Department of Surgery, Ulsan University Hospital, University of Ulsan College of Medicine, Ulsan, Korea. nahyw@uuh.ulsan.kr
Department of Internal Medicine, Ulsan University Hospital, University of Ulsan College of Medicine, Ulsan, Korea.
Abstract

PURPOSE: To assess the technical feasibility of laparoscopic distal pancreatectomy (LDP) focusing on the development of postoperative complications including pancreatic fistula (POPF). METHODS: From March 2001 to April 2010, 57 patients underwent a distal pancreatectomy. The patients were divided into two groups, LDP group (L group, n=15) and open distal pancreatectomy group (O group, n=42). The clinicopathological characteristics, surgical variables and postoperative outcomes of these 2 groups were compared retrospectively. RESULTS: Patients with a malignancy constituted 7% of the L group and 31% of the O group (p=0.084). The tumor size was significantly larger in the O group (2.6 vs. 5.3 cm). The body mass index (BMI) was significantly higher in the L group (24.9 vs. 22.9 kg/m2).
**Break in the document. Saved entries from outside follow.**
(** * Conference sign-up and timesheet scripts: a shallow embedding

  The repository holds two Google Apps Script programs (both in
  [event-session-signup/src/Code.js]): the conference script, which keeps a
  calendar and a registration form in step with a sheet of sessions, and the
  timesheet script, which computes weekly pay and mails approval notices.

  The scripts are glue over the host platform (spreadsheet, calendar, form,
  properties, mail and UI services).  The platform is modelled here as an
  explicit in-memory world; each script function is transcribed statement
  by statement as a function on that world. *)

From Stdlib Require Import ZArith Ascii String.
From stdpp Require Import base strings list gmap fin_maps pretty infinite sorting.

Open Scope string_scope.

(** ** The conference script *)
Module Conference.

(** *** Dates

    A [Date] object holds a time value, or none ([Invalid Date]).  What its
    methods return depends on the host: the time zone of the script with its
    daylight-saving rules, and the host's reading of a text as a date.  The
    model is parametric in the time values [Date] and in these methods, so
    what is proved holds in every time zone.  [None] stands for
    [Invalid Date]. *)
Class TimeValues := Date : Type.

Class JsDates {time_values : TimeValues} := {
  Date_eq_dec :: EqDecision Date;
  Date_parse : string → option Date;    (* [new Date(text)] *)
  Date_of_number : Z → option Date;     (* [new Date(number)] *)
  getFullYear : Date → Z;               (* the fields of the local time *)
  getMonth : Date → Z;                  (* from 0 *)
  getDate : Date → Z;
  getHours : Date → Z;
  getMinutes : Date → Z;
  getSeconds : Date → Z;
  setHours : Date → Z → option Date;    (* the local time asked for may not
                                           exist; the host moves it *)
  setMinutes : Date → Z → option Date
}.

Section Script.
Context {time_values : TimeValues} {dates : JsDates}.

(** *** JavaScript values held by cells and local variables *)

(** [getValues] yields strings (the empty string for an empty cell),
    numbers, booleans and dates; reading an array past its end yields
    [undefined].  The date of a cell holds a time value. *)
Inductive JsVal :=
| JUndefined
| JStr (s : string)
| JNum (n : Z)
| JBool (b : bool)
| JDate (d : Date).

#[global] Instance JsVal_eq_dec : EqDecision JsVal.
Proof. solve_decision. Defined.

Definition pad2 (z : Z) : string :=
  if (z <? 10)%Z then "0" ++ pretty z else pretty z.

(** [d.toLocaleDateString('en-GB')]: dd/mm/yyyy. *)
Definition toLocaleDateString (d : Date) : string :=
  pad2 (getDate d) ++ "/" ++ pad2 (getMonth d + 1) ++ "/" ++ pretty (getFullYear d).

(** [d.toLocaleTimeString('en-GB')]: hh:mm:ss. *)
Definition toLocaleTimeString (d : Date) : string :=
  pad2 (getHours d) ++ ":" ++ pad2 (getMinutes d) ++ ":" ++ pad2 (getSeconds d).

(** [a[k]] *)
Definition js_index (a : list JsVal) (k : nat) : JsVal :=
  default JUndefined (a !! k).

(** [a[k] = v]: in range the slot is overwritten; past the end JavaScript
    extends the array, the skipped slots reading as [undefined]. *)
Definition js_array_set (a : list JsVal) (k : nat) (v : JsVal) : list JsVal :=
  if decide (k < length a) then <[k := v]> a
  else (a ++ replicate (k - length a) JUndefined ++ [v])%list.

(** [new Date(value)]: a copy of a date; a text as the host reads it; a
    number, or a boolean as the number it converts to, as a time value;
    [undefined] gives [Invalid Date].  It never throws. *)
Definition Date_new (v : JsVal) : option Date :=
  match v with
  | JDate d => Some d
  | JStr s => Date_parse s
  | JNum n => Date_of_number n
  | JBool b => Date_of_number (if b then 1 else 0)%Z
  | JUndefined => None
  end.

(** [date.setHours(h)] and [date.setMinutes(m)] on a [Date] object:
    [Invalid Date] stays so. *)
Definition Date_setHours (date : option Date) (h : Z) : option Date :=
  date ≫= λ d, setHours d h.

Definition Date_setMinutes (date : option Date) (m : Z) : option Date :=
  date ≫= λ d, setMinutes d m.

(** *** The host platform *)

Inductive Exn :=
| TransientUnavailable  (* the calendar service is temporarily unavailable *)
| TypeError             (* a method is called on a value that lacks it *)
| RangeError            (* [toISOString] of a date that holds no time *)
| HostException.        (* the host rejects a call's arguments *)

(** [d.toISOString()] serialises the time value of [d], and throws a
    [RangeError] when [d] holds none; the model keeps the time value
    itself. *)
Definition toISOString (d : option Date) : Exn + Date :=
  match d with
  | Some d => inr d
  | None => inl RangeError
  end.

(** The body of [Calendar.Events.insert].  The constant parts of
    the request (a Meet link is asked for, updates are sent to all) and the
    random [requestId] carry no data of the row and are left out. *)
Record Payload := mkPayload {
  summary : JsVal;
  start_dateTime : Date;
  end_dateTime : Date;
  payload_location : JsVal
}.

Record Event := mkEvent {
  ev_title : JsVal;
  ev_start : Date;
  ev_end : Date;
  ev_location : JsVal;
  ev_guestsCanSeeGuests : bool
}.

(** Calls made to the calendar service, in the order they are answered.
    [row] is the sheet row on whose behalf the script makes the call; it
    labels the trace and has no influence on the service.  The service also
    offers deletions, which no function of the script uses. *)
Inductive Call :=
| CreateCalendar (name calId : string)
| DeleteCalendar (calId : string)
| GetEventById (row : nat) (arg : JsVal) (found : option string)
| EventsInsert (row : nat) (payload : Payload) (calId eventId : string)
| SetTitle (row : nat) (eventId : string) (title : JsVal)
| SetTime (row : nat) (eventId : string) (start finish : Date)
| SetLocation (row : nat) (eventId : string) (location : JsVal)
| SetGuestsCanSeeGuests (row : nat) (eventId : string) (b : bool)
| DeleteEvent (calId eventId : string).

Inductive UiEvent :=
| Alert (msg : string)
| ModalDialog (html title : string).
One case of a pancreas pseudocyst in the L group was converted to open surgery due to intraoperative bleeding. The L group showed significantly less intraoperative bleeding, earlier start of solid meals and shorter hospital stay. There was no significant difference in the incidence of postoperative complications and POPF between the 2 groups. POPF of ISGPF grade B developed in 0 and 2 patients in the L group and O group, respectively. One intestinal obstruction and 1 fluid collection that required intervention was encountered in the O group. One patient with adenocarcinoma who underwent LDP was alive 25 months after surgery without recurrence. CONCLUSION: LDP provides the advantages of minimal access surgery with a comparable rate of POPF to ODP. LDP is considered suitable for benign and borderline-malignant pancreatic lesions.